=== DATASET ENTRIES ===
^^^^^^^^

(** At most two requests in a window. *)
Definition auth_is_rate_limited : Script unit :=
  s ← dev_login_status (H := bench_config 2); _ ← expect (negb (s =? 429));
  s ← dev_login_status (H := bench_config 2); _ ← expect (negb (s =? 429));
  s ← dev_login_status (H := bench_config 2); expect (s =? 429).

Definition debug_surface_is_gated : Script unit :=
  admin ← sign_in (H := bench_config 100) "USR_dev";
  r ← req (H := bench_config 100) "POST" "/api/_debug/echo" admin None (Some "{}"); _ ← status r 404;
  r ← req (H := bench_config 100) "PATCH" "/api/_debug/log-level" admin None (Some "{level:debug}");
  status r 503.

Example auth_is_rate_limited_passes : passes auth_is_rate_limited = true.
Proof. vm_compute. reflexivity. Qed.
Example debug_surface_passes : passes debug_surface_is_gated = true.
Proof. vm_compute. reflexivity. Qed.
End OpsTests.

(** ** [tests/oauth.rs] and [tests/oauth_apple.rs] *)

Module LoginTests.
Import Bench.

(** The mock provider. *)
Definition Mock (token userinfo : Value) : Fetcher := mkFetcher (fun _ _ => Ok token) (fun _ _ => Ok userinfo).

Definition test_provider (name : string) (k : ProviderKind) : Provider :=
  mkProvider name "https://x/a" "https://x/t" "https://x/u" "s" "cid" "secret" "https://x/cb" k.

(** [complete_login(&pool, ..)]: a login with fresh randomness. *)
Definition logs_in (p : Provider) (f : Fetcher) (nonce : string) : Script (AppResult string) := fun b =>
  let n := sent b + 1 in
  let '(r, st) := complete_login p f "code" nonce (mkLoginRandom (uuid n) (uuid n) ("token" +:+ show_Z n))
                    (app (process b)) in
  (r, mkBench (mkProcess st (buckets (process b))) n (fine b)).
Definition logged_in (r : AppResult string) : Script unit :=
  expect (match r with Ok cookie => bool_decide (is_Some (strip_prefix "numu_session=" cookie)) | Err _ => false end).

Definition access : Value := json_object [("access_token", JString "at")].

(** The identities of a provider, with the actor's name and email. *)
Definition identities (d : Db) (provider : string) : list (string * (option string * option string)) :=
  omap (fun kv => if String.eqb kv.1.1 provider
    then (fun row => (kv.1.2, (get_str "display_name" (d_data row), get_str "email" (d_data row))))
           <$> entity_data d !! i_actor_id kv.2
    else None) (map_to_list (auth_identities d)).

^^^^^^^^

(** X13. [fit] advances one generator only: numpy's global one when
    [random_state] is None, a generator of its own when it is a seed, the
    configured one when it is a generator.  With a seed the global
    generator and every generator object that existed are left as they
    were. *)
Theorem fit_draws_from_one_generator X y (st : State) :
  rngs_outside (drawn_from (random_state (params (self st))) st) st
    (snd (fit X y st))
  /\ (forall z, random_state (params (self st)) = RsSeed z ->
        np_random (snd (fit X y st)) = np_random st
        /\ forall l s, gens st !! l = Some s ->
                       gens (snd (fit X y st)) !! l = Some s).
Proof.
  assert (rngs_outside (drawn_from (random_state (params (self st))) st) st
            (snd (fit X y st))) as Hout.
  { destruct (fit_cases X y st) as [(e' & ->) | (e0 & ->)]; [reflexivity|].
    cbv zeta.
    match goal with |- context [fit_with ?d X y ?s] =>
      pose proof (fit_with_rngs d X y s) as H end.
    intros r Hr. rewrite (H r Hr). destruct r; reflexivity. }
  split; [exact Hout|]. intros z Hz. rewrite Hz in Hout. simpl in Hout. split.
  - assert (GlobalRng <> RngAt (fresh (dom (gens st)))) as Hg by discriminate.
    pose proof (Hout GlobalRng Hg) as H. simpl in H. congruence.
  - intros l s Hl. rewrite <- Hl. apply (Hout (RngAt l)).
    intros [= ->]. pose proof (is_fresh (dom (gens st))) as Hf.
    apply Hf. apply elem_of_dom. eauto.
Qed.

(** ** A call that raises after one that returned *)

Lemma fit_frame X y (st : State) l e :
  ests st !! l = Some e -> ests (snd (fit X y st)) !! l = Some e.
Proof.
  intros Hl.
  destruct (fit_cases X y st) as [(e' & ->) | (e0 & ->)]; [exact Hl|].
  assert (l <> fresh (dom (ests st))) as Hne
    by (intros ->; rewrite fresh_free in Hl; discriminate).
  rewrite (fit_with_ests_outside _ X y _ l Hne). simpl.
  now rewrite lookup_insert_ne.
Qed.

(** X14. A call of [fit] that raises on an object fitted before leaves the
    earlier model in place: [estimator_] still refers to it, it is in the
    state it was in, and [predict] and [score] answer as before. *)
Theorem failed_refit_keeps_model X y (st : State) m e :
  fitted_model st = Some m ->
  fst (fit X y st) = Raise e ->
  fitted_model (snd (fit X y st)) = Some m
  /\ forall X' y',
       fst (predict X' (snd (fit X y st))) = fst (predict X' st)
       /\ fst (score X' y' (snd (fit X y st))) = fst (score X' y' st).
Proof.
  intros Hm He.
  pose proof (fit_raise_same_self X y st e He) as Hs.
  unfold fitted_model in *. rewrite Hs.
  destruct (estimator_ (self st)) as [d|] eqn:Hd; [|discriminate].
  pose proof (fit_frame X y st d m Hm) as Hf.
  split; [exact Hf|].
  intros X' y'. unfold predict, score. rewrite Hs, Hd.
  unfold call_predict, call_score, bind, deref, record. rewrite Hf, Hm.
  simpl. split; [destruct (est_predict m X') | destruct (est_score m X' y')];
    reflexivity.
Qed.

^^^^^^^^

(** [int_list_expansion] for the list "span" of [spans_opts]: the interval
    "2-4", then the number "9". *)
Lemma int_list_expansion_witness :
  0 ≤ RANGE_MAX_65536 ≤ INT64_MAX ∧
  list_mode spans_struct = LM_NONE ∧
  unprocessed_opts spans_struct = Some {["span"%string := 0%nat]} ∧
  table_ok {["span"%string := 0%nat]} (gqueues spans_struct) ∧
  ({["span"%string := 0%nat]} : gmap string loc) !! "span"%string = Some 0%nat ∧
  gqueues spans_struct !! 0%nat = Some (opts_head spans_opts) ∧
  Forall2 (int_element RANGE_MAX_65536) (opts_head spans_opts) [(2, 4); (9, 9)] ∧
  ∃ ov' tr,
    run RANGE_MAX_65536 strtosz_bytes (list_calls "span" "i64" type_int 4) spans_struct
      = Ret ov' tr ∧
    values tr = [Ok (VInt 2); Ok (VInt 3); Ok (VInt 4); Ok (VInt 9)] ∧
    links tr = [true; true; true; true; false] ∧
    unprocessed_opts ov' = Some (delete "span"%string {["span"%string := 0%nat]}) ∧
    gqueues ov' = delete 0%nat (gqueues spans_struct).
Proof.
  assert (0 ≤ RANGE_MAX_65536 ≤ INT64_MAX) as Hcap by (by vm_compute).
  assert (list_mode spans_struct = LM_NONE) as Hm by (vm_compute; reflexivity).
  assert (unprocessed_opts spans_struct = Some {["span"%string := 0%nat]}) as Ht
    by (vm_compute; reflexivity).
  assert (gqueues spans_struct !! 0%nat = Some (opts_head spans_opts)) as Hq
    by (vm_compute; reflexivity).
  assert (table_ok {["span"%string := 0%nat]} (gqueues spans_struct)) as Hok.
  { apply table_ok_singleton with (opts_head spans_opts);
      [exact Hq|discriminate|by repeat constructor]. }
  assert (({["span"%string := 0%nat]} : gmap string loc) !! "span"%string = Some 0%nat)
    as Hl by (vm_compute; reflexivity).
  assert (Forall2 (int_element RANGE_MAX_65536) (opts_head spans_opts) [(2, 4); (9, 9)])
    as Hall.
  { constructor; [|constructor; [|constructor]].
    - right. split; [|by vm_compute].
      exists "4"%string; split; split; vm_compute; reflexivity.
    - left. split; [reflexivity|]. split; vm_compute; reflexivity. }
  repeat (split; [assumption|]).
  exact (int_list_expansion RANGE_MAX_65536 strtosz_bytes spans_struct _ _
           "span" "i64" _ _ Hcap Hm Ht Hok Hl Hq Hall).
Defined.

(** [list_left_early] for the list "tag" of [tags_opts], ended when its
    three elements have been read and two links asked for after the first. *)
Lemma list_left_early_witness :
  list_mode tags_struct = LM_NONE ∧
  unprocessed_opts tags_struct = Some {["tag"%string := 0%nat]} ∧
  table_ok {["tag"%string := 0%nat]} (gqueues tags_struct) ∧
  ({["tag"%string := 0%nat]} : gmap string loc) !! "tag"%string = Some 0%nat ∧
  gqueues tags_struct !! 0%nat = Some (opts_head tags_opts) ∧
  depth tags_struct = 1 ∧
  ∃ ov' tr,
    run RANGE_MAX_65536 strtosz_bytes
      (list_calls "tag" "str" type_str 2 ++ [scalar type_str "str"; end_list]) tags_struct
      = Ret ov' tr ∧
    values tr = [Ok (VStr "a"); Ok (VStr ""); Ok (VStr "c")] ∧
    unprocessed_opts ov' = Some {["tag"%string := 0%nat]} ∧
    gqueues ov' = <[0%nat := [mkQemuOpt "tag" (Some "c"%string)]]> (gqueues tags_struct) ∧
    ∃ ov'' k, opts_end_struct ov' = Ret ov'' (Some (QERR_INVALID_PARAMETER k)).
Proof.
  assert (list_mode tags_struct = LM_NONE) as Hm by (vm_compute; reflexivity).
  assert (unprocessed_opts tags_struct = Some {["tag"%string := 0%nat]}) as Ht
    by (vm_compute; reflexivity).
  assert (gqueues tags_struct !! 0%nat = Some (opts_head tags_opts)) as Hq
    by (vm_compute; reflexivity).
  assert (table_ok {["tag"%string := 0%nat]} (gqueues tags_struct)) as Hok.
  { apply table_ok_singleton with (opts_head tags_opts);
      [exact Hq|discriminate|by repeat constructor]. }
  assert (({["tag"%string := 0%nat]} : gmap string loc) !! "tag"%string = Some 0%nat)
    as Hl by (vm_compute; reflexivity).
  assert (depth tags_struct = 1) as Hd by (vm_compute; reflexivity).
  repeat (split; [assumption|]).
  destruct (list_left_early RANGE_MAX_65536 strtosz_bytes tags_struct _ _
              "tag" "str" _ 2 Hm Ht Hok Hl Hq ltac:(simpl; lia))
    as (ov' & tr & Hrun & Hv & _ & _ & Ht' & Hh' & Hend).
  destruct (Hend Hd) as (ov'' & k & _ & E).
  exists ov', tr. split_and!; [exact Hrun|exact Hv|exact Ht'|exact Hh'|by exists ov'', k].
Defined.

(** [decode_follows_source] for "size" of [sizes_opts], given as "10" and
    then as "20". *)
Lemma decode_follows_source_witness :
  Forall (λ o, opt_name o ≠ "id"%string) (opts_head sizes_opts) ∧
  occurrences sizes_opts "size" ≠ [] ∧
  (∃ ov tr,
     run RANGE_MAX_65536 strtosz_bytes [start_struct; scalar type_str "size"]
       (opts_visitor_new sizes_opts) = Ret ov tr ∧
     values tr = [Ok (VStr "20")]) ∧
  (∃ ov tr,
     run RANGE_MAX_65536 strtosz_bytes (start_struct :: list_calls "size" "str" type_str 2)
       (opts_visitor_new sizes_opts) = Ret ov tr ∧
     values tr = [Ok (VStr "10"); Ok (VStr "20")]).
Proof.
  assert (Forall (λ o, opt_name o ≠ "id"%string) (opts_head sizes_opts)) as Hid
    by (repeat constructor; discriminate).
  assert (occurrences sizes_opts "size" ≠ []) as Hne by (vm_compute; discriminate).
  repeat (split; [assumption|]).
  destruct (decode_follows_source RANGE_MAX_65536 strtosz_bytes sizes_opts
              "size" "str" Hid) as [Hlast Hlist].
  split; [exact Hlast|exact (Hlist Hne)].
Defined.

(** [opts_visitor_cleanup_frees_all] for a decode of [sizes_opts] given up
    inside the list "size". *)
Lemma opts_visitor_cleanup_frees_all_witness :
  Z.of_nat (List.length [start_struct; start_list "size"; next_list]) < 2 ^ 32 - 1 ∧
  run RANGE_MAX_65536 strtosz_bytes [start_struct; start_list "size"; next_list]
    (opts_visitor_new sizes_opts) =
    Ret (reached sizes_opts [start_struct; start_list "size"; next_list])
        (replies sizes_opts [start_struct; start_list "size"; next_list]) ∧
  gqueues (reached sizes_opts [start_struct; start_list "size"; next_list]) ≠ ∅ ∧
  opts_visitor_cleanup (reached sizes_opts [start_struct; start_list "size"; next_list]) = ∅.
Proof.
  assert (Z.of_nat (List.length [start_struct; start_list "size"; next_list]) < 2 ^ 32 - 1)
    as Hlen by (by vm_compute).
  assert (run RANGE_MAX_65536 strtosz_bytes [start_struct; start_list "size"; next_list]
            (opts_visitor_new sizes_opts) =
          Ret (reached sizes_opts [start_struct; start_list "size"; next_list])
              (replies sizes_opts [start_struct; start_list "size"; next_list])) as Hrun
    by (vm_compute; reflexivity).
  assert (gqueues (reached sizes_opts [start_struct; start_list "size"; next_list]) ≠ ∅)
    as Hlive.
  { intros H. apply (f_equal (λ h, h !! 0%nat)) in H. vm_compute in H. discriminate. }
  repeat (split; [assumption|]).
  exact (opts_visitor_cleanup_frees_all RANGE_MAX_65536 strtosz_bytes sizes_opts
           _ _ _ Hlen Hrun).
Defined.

^^^^^^^^

=== PROBLEM ===
Determine which lines above include the word "RngAt", and report those lines in full.

=== TASK RESULT ===
  - assert (GlobalRng <> RngAt (fresh (dom (gens st)))) as Hg by discriminate.
  - intros l s Hl. rewrite <- Hl. apply (Hout (RngAt l)).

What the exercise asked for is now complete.